(Data items)
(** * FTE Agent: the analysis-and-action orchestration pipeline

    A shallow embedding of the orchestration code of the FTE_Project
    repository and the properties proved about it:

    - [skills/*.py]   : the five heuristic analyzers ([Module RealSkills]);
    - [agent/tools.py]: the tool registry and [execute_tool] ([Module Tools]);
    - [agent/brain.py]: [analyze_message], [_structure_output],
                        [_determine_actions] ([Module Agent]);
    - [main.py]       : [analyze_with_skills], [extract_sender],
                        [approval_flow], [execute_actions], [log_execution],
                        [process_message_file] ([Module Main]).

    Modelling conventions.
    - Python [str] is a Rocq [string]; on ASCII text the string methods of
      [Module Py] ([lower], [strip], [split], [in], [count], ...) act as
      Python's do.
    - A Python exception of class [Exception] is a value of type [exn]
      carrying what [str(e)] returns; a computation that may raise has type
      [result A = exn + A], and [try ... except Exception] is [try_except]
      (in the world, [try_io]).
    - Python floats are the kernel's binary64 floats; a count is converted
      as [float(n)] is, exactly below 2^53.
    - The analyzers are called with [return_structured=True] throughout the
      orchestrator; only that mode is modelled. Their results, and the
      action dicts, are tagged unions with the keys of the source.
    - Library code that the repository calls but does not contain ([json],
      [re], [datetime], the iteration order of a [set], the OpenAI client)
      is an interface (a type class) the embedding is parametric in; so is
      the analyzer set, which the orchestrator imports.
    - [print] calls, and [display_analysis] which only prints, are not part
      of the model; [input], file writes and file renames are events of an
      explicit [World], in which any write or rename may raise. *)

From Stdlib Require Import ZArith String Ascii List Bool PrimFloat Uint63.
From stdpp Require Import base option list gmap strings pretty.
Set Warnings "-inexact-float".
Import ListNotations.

Assigned task
Starting at the line that has "as [float(n)] is, exactly below 2^53." and ending at the line that has "- [print] calls, and", please write out the lines above exactly, leaving out all others.

Solution to the problem
      as [float(n)] is, exactly below 2^53.
    - The analyzers are called with [return_structured=True] throughout the
      orchestrator; only that mode is modelled. Their results, and the
      action dicts, are tagged unions with the keys of the source.
    - Library code that the repository calls but does not contain ([json],
      [re], [datetime], the iteration order of a [set], the OpenAI client)
      is an interface (a type class) the embedding is parametric in; so is
      the analyzer set, which the orchestrator imports.
    - [print] calls, and [display_analysis] which only prints, are not part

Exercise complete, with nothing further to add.